On February 14 US auction house Swann Galleries, based in New York, held its latest photography sale. It came 65 years to the day since its very first sale in this field. And the top lot was remarkably similar at both.
The 1952 sale – the first American auction dedicated to photography – included a collection of more than 1000 plates from British photographer Eadweard Muybridge’s pioneering work Animal Locomotion from 1887. It sold for $250 back then.
On February 14, 2017, the top lot was… a collection of plates from Animal Locomotion. Somewhat smaller at 50 plates, this time the Muybridge lot made $50,000/£42,750 (plus 25% buyer’s premium), selling to a private collector.
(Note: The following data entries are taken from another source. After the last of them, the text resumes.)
(* ===== verification/EscapeReadBack.v ===== *)
(** What the printer escapes, the scanner reads back: a literal around the escaped form of
    a text has the text as its value. *)

From stdpp Require Import gmap.
From S2P Require Import Prelude Wtf8 TextEdits BigInt ScannerKinds ScannerState ScannerWp.
From S2P Require Import ScannerDigits ScannerEscape ScannerLexemes ScannerTrivia Escape.

Local Open Scope Z_scope.

(** ** The escaped text, piece by piece *)

Section Pieces.
Context (quote : QuoteChar) (flags : Z).

(** What is written for the rune a text begins with, and how long that is in the text. *)
Definition piece (rest : bytes) : bytes * nat :=
  let '(rune, width) := decode_rune rest in
  let next := rest !! 1%nat in
  if must_escape quote flags next rune (Z.of_nat width)
  then let '(escaped, width) := escape_rune quote flags next rune (Z.of_nat width) in (escaped, Z.to_nat width)
  else (take width rest, width).

Fixpoint escaped_fuel (fuel : nat) (rest : bytes) : bytes :=
  match fuel, rest with
  | S fuel, _ :: _ => let '(b, n) := piece rest in b ++ escaped_fuel fuel (drop n rest)
  | _, _ => []
  end.

(** The whole text, escaped. *)
Definition escaped (t : bytes) : bytes := escaped_fuel (length t) t.

Lemma escape_rune_width next rune w :
  (escape_rune quote flags next rune w).2 = w
  ∨ (escape_rune quote flags next rune w).2 = w + 1 ∧ rune = 13 ∧ next = Some 10.
Proof.
  unfold escape_rune. destruct (jsx flags); [by left|].
  destruct ((rune =? 13) && bool_decide (quote = Backtick) && bool_decide (next = Some 10)) eqn:E.
  - right. apply andb_true_iff in E as [[?%Z.eqb_eq _]%andb_true_iff ?%bool_decide_eq_true]. done.
  - left. by repeat case_match.
Qed.

Lemma decode_carriage_return rest w : all_bytes rest → decode_rune rest = (13, w) → w = 1%nat.
Proof.
  intros Hb Hd. destruct (decide (rest = [])) as [->|Hne]; [done|].
  destruct (decode_rune_inv rest Hb Hne) as [E|(c & t & Hc & ->)];
    [rewrite E in Hd; by injection Hd as _ <-|].
  rewrite decode_rune_encoded in Hd by done. by injection Hd as -> <-.
Qed.

Lemma piece_length rest : all_bytes rest → rest ≠ [] → (1 <= (piece rest).2 <= length rest)%nat.
Proof.
  intros Hb Hne. pose proof (decode_rune_step rest Hne) as Hw. unfold piece.
  destruct (decode_rune rest) as [rune w] eqn:E. cbn [snd] in Hw.
  destruct (must_escape _ _ _ _ _); [|done].
  pose proof (escape_rune_width (rest !! 1%nat) rune (Z.of_nat w)) as Hr.
  destruct (escape_rune _ _ _ _ _) as [e w']. cbn [snd] in *.
  destruct Hr as [->|(-> & -> & Hn)]; [lia|]. apply lookup_lt_Some in Hn.
  rewrite (decode_carriage_return _ _ Hb E). lia.
Qed.

Lemma escaped_fuel_enough f1 f2 t :
  all_bytes t → (length t <= f1)%nat → (length t <= f2)%nat → escaped_fuel f1 t = escaped_fuel f2 t.
Proof.
  revert f2 t. induction f1 as [|f1 IH]; intros f2 t Hb H1 H2.
  - destruct t; [by destruct f2|cbn in H1; lia].
  - destruct t as [|x t]; [by destruct f2|]. destruct f2 as [|f2]; [cbn in H2; lia|]. cbn [escaped_fuel].
    pose proof (piece_length (x :: t) Hb ltac:(done)) as Hn. destruct (piece (x :: t)) as [b n].
    cbn [snd] in Hn. f_equal. apply IH; [by apply Forall_drop|rewrite length_drop; lia..].
Qed.

Lemma escaped_cons t b n :
  all_bytes t → t ≠ [] → piece t = (b, n) → escaped t = b ++ escaped (drop n t).
Proof.
  intros Hb Hne E. unfold escaped. pose proof (piece_length t Hb Hne) as Hn. rewrite E in Hn. cbn [snd] in Hn.
  destruct t as [|x t]; [done|]. cbn [length escaped_fuel]. rewrite E. f_equal.
  apply escaped_fuel_enough; [by apply Forall_drop|rewrite length_drop; cbn in *; lia..].
Qed.

Lemma escape_string_pieces t :
  all_bytes t → escape_string_with_flags quote flags t = Some (escaped t).
Proof.
  intros Hb.
  assert (∃ out, escape_string_with_flags quote flags t = Some out ∧ out = escaped t) as (out & -> & ->);
    [|done].
  apply (while_total (escape_body quote flags t)
    (λ '(out, c, p), 0 <= c <= p ∧ p <= text_length t
       ∧ out ++ sub t c p ++ escaped (drop (Z.to_nat p) t) = escaped t)
    (λ '(_, _, p), text_length t - p)).
  2: { rewrite sub_empty. pose proof (text_length_nonneg t). split_and!; (lia || done). }
  2: { unfold text_length. lia. }
  intros [[out c] p] (Hc & Hp & Heq). split; [lia|]. unfold escape_body.
  destruct (Z.ltb_spec p (text_length t)) as [Hlt|Hge].
  - rewrite text_tail_some by lia. cbn [mbind option_bind]. set (rest := drop (Z.to_nat p) t) in *.
    assert (all_bytes rest) as Hbr by by apply Forall_drop.
    assert (rest ≠ []) as Hne.
    { intros E. apply (f_equal length) in E. unfold rest in E. rewrite length_drop in E.
      unfold text_length in *. cbn in E. lia. }
    assert (text_at t (p + 1) = rest !! 1%nat) as ->.
    { unfold text_at, rest. destruct (Z.ltb_spec (p + 1) 0); [lia|]. rewrite lookup_drop. f_equal. lia. }
    pose proof (piece_length rest Hbr Hne) as Hn. destruct (piece rest) as [b n] eqn:Ep. cbn [snd] in Hn.
    rewrite (escaped_cons rest b n Hbr Hne Ep) in Heq. unfold piece in Ep.
    assert (p + Z.of_nat n <= text_length t) as Hend.
    { unfold rest in Hn. rewrite length_drop in Hn. unfold text_length in *. lia. }
    assert (drop n rest = drop (Z.to_nat (p + Z.of_nat n)) t) as Hdrop.
    { unfold rest. rewrite drop_drop. f_equal. lia. }
    destruct (decode_rune rest) as [rune w] eqn:Ed.
    destruct (must_escape _ _ _ _ _) eqn:Em.
    + rewrite text_slice_some by lia. cbn [mbind option_bind].
      pose proof (escape_rune_width (rest !! 1%nat) rune (Z.of_nat w)) as Hw.
      destruct (escape_rune _ _ _ _ _) as [e w']. cbn [snd] in Hw. injection Ep as -> <-.
      replace (p + w') with (p + Z.of_nat (Z.to_nat w')) by lia. eexists. split; [done|].
      split; [|lia]. split_and!; [lia..|]. rewrite sub_empty, <-Hdrop, <-Heq, <-!(assoc_L (++)). done.
    + injection Ep as <- <-. eexists. split; [done|]. split; [|lia]. split_and!; [lia..|].
      rewrite <-Hdrop, <-Heq. f_equal. rewrite (assoc_L (++)). f_equal.
      rewrite <-(sub_app t c p (p + Z.of_nat w)) by lia. f_equal. unfold sub. f_equal. lia.
  - rewrite text_tail_some by lia. cbn [mbind option_bind]. eexists. split; [done|]. cbn beta iota.
    rewrite <-Heq. replace p with (text_length t) by lia. unfold text_length at 2. rewrite Nat2Z.id, drop_all.
    cbn. rewrite app_nil_r. f_equal. unfold sub, text_length. rewrite take_ge; [done|]. rewrite length_drop. lia.
Qed.
End Pieces.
The estimate was $30,000-45,000. A collection of 125 plates from Animal Locomotion sold for a premium-inclusive $81,000 at Swann in 2009, 57 years after that inaugural sale.
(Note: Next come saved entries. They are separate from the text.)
(* ===== verification/TextWriter.v ===== *)
(** The writers of the printer: [crates/tsr_printer/src/emit_text_writer.rs],
    [text_writer.rs], [single_line_string_writer.rs] and [semicolon_writer.rs]. *)

From S2P Require Import Prelude Wtf8 LineMap ScannerState.

Local Open Scope Z_scope.

(** ** The interface

    A method that writes gives the writer behind it; [None] is a panic. The
    notifications about nodes do nothing in these writers and are left out, as is the
    symbol of [write_symbol], which none of them reads. *)

Class EmitTextWriter (W : Type) := {
  write : bytes → W → option W;
  write_trailing_semicolon : bytes → W → option W;
  write_comment : bytes → W → option W;
  write_keyword : bytes → W → option W;
  write_operator : bytes → W → option W;
  write_punctuation : bytes → W → option W;
  write_space : bytes → W → option W;
  write_string_literal : bytes → W → option W;
  write_parameter : bytes → W → option W;
  write_property : bytes → W → option W;
  write_symbol : bytes → W → option W;
  write_line : W → option W;
  write_line_force : bool → W → option W;
  increase_indent : W → option W;
  decrease_indent : W → option W;
  clear : W → option W;
  text_of : W → bytes;
  raw_write : bytes → W → option W;
  write_literal : bytes → W → option W;
  get_text_pos : W → Z;
  get_line : W → Z;
  get_column : W → option Z;
  get_indent : W → Z;
  is_at_start_of_line : W → bool;
  has_trailing_comment : W → bool;
  has_trailing_whitespace : W → bool;
}.

(** How far back a start byte is looked for, from [start] down to [limit]. *)
Fixpoint back_to_start (fuel : nat) (b : bytes) (limit start : nat) : nat :=
  match fuel with
  | O => start
  | S fuel =>
      if (limit <? start)%nat && is_continuation (nth start b 0) then back_to_start fuel b limit (Nat.pred start)
      else start
  end.

(** The last rune, if it is whole and not U+FFFD; [str::from_utf8] takes what
    [decode_utf8] decodes without an error. *)
Definition decode_last_rune (b : bytes) : option Z :=
  match last b with
  | None => None
  | Some last =>
      if last <? 0x80 then Some last
      else
        let limit := (length b - 4)%nat in
        let rest := drop (back_to_start 4 b limit (length b - 1)) b in
        let '(rune, width) := decode_utf8 rest in
        if (width =? length rest)%nat && negb (rune =? RUNE_ERROR) then Some rune else None
  end.

Definition ends_in_white_space (b : bytes) : bool :=
  match decode_last_rune b with Some rune => is_white_space_like rune | None => false end.

(** ** The text writer *)

Definition DEFAULT_INDENT_SIZE : Z := 4.

(** A negative count panics. The product of indents that a program can reach stays far
    below the range of an [isize]. *)
Definition indent_string (indent indent_size : Z) : option bytes :=
  if indent =? 0 then Some []
  else if indent * indent_size <? 0 then None
  else Some (repeat (ch " ") (Z.to_nat (indent * indent_size))).

Record TextWriter := MkWriter {
  new_line : bytes;
  indent_size : Z;
  builder : bytes;
  last_written_len : nat;
  indent : Z;
  line_start : bool;
  line_count : Z;
  line_pos : Z;
  has_trailing_comment_state : bool;
}.
#[export] Instance eta_writer : Eta TextWriter := λ w,
  MkWriter (new_line w) (indent_size w) (builder w) (last_written_len w) (indent w) (line_start w)
    (line_count w) (line_pos w) (has_trailing_comment_state w).

Definition writer_clear (w : TextWriter) : TextWriter :=
  w <| builder := [] |> <| last_written_len := 0%nat |> <| indent := 0 |> <| line_start := true |>
    <| line_count := 0 |> <| line_pos := 0 |> <| has_trailing_comment_state := false |>.

Definition writer_new (new_line : bytes) (indent_size : Z) : TextWriter :=
  let indent_size := if indent_size <=? 0 then DEFAULT_INDENT_SIZE else indent_size in
  writer_clear (MkWriter new_line indent_size [] 0 0 false 0 0 false).

Definition with_indent_size (new_line : bytes) (indent_size : Z) : TextWriter :=
  let writer := writer_new new_line indent_size in
  if indent_size =? 0 then writer <| TextWriter.indent_size := 0 |> else writer.

Definition last_written (w : TextWriter) : bytes := drop (length (builder w) - last_written_len w) (builder w).

Definition append (s : bytes) (w : TextWriter) : TextWriter :=
  w <| builder := builder w ++ s |> <| last_written_len := length s |>.

Definition update_line_count_and_pos_for (s : bytes) (w : TextWriter) : TextWriter :=
  let starts := compute_ecma_line_starts s in
  let count := Z.of_nat (length starts) in
  if 1 <? count then
    let current_len := Z.of_nat (length (builder w)) in
    let p := current_len - Z.of_nat (length s) + default 0 (last starts) in
    w <| line_count := line_count w + (count - 1) |> <| line_pos := p |> <| line_start := p =? current_len |>
  else w <| line_start := false |>.

Definition write_text (s : bytes) (w : TextWriter) : option TextWriter :=
  if bool_decide (s = []) then Some w
  else
    w ← (if line_start w then
           spaces ← indent_string (indent w) (indent_size w);
           Some (w <| builder := builder w ++ spaces |> <| line_start := false |>)
         else Some w);
    Some (update_line_count_and_pos_for s (append s w)).

Definition write_line_raw (w : TextWriter) : TextWriter :=
  let w := append (new_line w) w in
  w <| line_count := line_count w + 1 |> <| line_pos := Z.of_nat (length (builder w)) |>
    <| line_start := true |> <| has_trailing_comment_state := false |>.

Definition writer_write (s : bytes) (w : TextWriter) : option TextWriter :=
  write_text s (if bool_decide (s = []) then w else w <| has_trailing_comment_state := false |>).

Definition writer_write_comment (s : bytes) (w : TextWriter) : option TextWriter :=
  write_text s (if bool_decide (s = []) then w else w <| has_trailing_comment_state := true |>).

Definition writer_raw_write (s : bytes) (w : TextWriter) : TextWriter :=
  update_line_count_and_pos_for s
    (if bool_decide (s = []) then w else (append s w) <| has_trailing_comment_state := false |>).

Definition writer_get_column (w : TextWriter) : option Z :=
  if line_start w then Some (indent w * indent_size w)
  else line ← text_tail (builder w) (line_pos w); Some (utf16_len line).

#[export] Instance text_writer : EmitTextWriter TextWriter := {|
  write := writer_write;
  write_trailing_semicolon := writer_write;
  write_comment := writer_write_comment;
  write_keyword := writer_write;
  write_operator := writer_write;
  write_punctuation := writer_write;
  write_space := writer_write;
  write_string_literal := writer_write;
  write_parameter := writer_write;
  write_property := writer_write;
  write_symbol := writer_write;
  write_line w := Some (if line_start w then w else write_line_raw w);
  write_line_force force w := Some (if negb (line_start w) || force then write_line_raw w else w);
  increase_indent w := Some (w <| indent := indent w + 1 |>);
  decrease_indent w := Some (w <| indent := indent w - 1 |>);
  clear w := Some (writer_clear w);
  text_of := builder;
  raw_write s w := Some (writer_raw_write s w);
  write_literal := writer_write;
  get_text_pos w := Z.of_nat (length (builder w));
  get_line := line_count;
  get_column := writer_get_column;
  get_indent := indent;
  is_at_start_of_line := line_start;
  has_trailing_comment := has_trailing_comment_state;
  has_trailing_whitespace w :=
    if bool_decide (builder w = []) then false else ends_in_white_space (last_written w);
|}.

(** ** The writer of one line *)

Record SingleLineStringWriter := MkSingleLine { sl_builder : bytes; sl_last_written_len : nat }.

Definition sl_new : SingleLineStringWriter := MkSingleLine [] 0.
Definition sl_append (s : bytes) (w : SingleLineStringWriter) : option SingleLineStringWriter :=
  Some (MkSingleLine (sl_builder w ++ s) (length s)).
Definition sl_last_written (w : SingleLineStringWriter) : bytes :=
  drop (length (sl_builder w) - sl_last_written_len w) (sl_builder w).

#[export] Instance single_line_string_writer : EmitTextWriter SingleLineStringWriter := {|
  write := sl_append;
  write_trailing_semicolon := sl_append;
  write_comment := sl_append;
  write_keyword := sl_append;
  write_operator := sl_append;
  write_punctuation := sl_append;
  write_space := sl_append;
  write_string_literal := sl_append;
  write_parameter := sl_append;
  write_property := sl_append;
  write_symbol := sl_append;
  write_line := sl_append (bs " ");
  write_line_force _ := sl_append (bs " ");
  increase_indent := Some;
  decrease_indent := Some;
  clear _ := Some sl_new;
  text_of := sl_builder;
  raw_write := sl_append;
  write_literal := sl_append;
  get_text_pos w := Z.of_nat (length (sl_builder w));
  get_line _ := 0;
  get_column _ := Some 0;
  get_indent _ := 0;
  is_at_start_of_line _ := false;
  has_trailing_comment _ := false;
  has_trailing_whitespace w :=
    if bool_decide (sl_builder w = []) then false else ends_in_white_space (sl_last_written w);
|}.

(** ** The writer that holds a semicolon back *)

Record TrailingSemicolonDeferringWriter (W : Type) := MkDeferring { inner : W; has_pending_semicolon : bool }.
Arguments MkDeferring {W} _ _.
Arguments inner {W} _.
Arguments has_pending_semicolon {W} _.

Definition deferring_new {W} (inner : W) : TrailingSemicolonDeferringWriter W := MkDeferring inner false.

Section Deferring.
Context {W : Type} `{EmitTextWriter W}.

Definition commit_semicolon (w : TrailingSemicolonDeferringWriter W) : option W :=
  if has_pending_semicolon w then write_trailing_semicolon (bs ";") (inner w) else Some (inner w).

(** A method that commits the semicolon before the wrapped writer has its turn. *)
Definition committed (method : W → option W) (w : TrailingSemicolonDeferringWriter W)
  : option (TrailingSemicolonDeferringWriter W) :=
  inner ← commit_semicolon w; inner ← method inner; Some (MkDeferring inner false).

#[export] Instance deferring_writer : EmitTextWriter (TrailingSemicolonDeferringWriter W) := {|
  write s := committed (write s);
  write_trailing_semicolon _ w := Some (MkDeferring (inner w) true);
  write_comment s := committed (write_comment s);
  write_keyword s := committed (write_keyword s);
  write_operator s := committed (write_operator s);
  write_punctuation s := committed (write_punctuation s);
  write_space s := committed (write_space s);
  write_string_literal s := committed (write_string_literal s);
  write_parameter s := committed (write_parameter s);
  write_property s := committed (write_property s);
  write_symbol s := committed (write_symbol s);
  write_line := committed write_line;
  write_line_force force := committed (write_line_force force);
  increase_indent := committed increase_indent;
  decrease_indent := committed decrease_indent;
  clear w := inner ← clear (inner w); Some (MkDeferring inner false);
  text_of w := text_of (inner w);
  raw_write s := committed (raw_write s);
  write_literal s := committed (write_literal s);
  get_text_pos w := get_text_pos (inner w);
  get_line w := get_line (inner w);
  get_column w := get_column (inner w);
  get_indent w := get_indent (inner w);
  is_at_start_of_line w := is_at_start_of_line (inner w);
  has_trailing_comment w := has_trailing_comment (inner w);
  has_trailing_whitespace w := has_trailing_whitespace (inner w);
|}.
End Deferring.

(** ** Operations as data *)

Inductive WriterOp :=
  | Write (s : bytes)
  | TrailingSemicolon (s : bytes)
  | Comment (s : bytes)
  | Keyword (s : bytes)
  | Operator (s : bytes)
  | Punctuation (s : bytes)
  | Space (s : bytes)
  | StringLiteral (s : bytes)
  | Parameter_ (s : bytes)
  | Property (s : bytes)
  | Symbol_ (s : bytes)
  | Line
  | LineForce (force : bool)
  | IncreaseIndent
  | DecreaseIndent
  | Clear
  | RawWrite (s : bytes)
  | Literal (s : bytes).

Section Perform.
Context {W : Type} `{EmitTextWriter W}.

Definition perform (op : WriterOp) : W → option W :=
  match op with
  | Write s => write s
  | TrailingSemicolon s => write_trailing_semicolon s
  | Comment s => write_comment s
  | Keyword s => write_keyword s
  | Operator s => write_operator s
  | Punctuation s => write_punctuation s
  | Space s => write_space s
  | StringLiteral s => write_string_literal s
  | Parameter_ s => write_parameter s
  | Property s => write_property s
  | Symbol_ s => write_symbol s
  | Line => write_line
  | LineForce force => write_line_force force
  | IncreaseIndent => increase_indent
  | DecreaseIndent => decrease_indent
  | Clear => clear
  | RawWrite s => raw_write s
  | Literal s => write_literal s
  end.

Fixpoint performs (ops : list WriterOp) (w : W) : option W :=
  match ops with
  | [] => Some w
  | op :: ops => w ← perform op w; performs ops w
  end.
End Perform.

Example writer_ex :
  let w := performs [Write (bs "if (x) {"); IncreaseIndent; Line; Line; Keyword (bs "return"); TrailingSemicolon (bs ";");
                     DecreaseIndent; Line; Punctuation (bs "}"); TrailingSemicolon (bs ";")]
             (deferring_new (writer_new [13; 10] 2)) in
  text_of <$> w = Some (bs "if (x) {" ++ [13; 10] ++ bs "  return;" ++ [13; 10] ++ bs "}")
  ∧ get_line <$> w = Some 2 ∧ (w ≫= get_column) = Some 1.
Proof. by vm_compute. Qed.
Another 2017 highlight was a group of 22 photographs from NASA missions 1965-84, cibachrome prints, printed c.1985. It sold for $35,000/£29,000 (estimate: $15,000-25,000).
The 1952 sale had the snappy title A Panoramic History of the Art of Photography as Applied to Book Illustration From Its Inception Up To Date: The Important Collection of the Late Albert E. Marshall of Providence, R. I.
The catalogue included no photographic illustrations of the lots being offered, and no estimates were given in those days. So, what is the photography market like today?
Daile Kaplan, the present Swann director of photographs and photobooks, told ATG: “The market has grown exponentially in the past 60-plus years to reflect the ways in which images are an integral part of everyday life.
“Today there’s an enormous variety of ‘best sellers’, including images that reflect the relationship of science, contemporary culture and art. Muybridge’s Animal Locomotion studies appeal to curators and collectors who recognise the proto-cinematic nature of the serial images.
“Sixty-five years ago, buyers were, perhaps, more interested in the historic nature of the images, i.e. the fact that they were produced in the 19th century.
“Although Swann Galleries has many collectors who purchase vernacular materials, such as the NASA group, other buyers focus on the name or reputation of an artist. With that in mind, prints by Alfred Stieglitz, Ansel Adams and Edward Weston continue to sell well.”
These days one obvious difference is the worldwide reach of online. As Kaplan adds: “Swann caters to a clientele that is global. After all, many new collectors enjoy bidding from the comfort of their offices or living rooms. The US and UK have traditionally been active arenas for photograph collecting, but we’re increasingly seeing continental European and Asian buyers step up too.”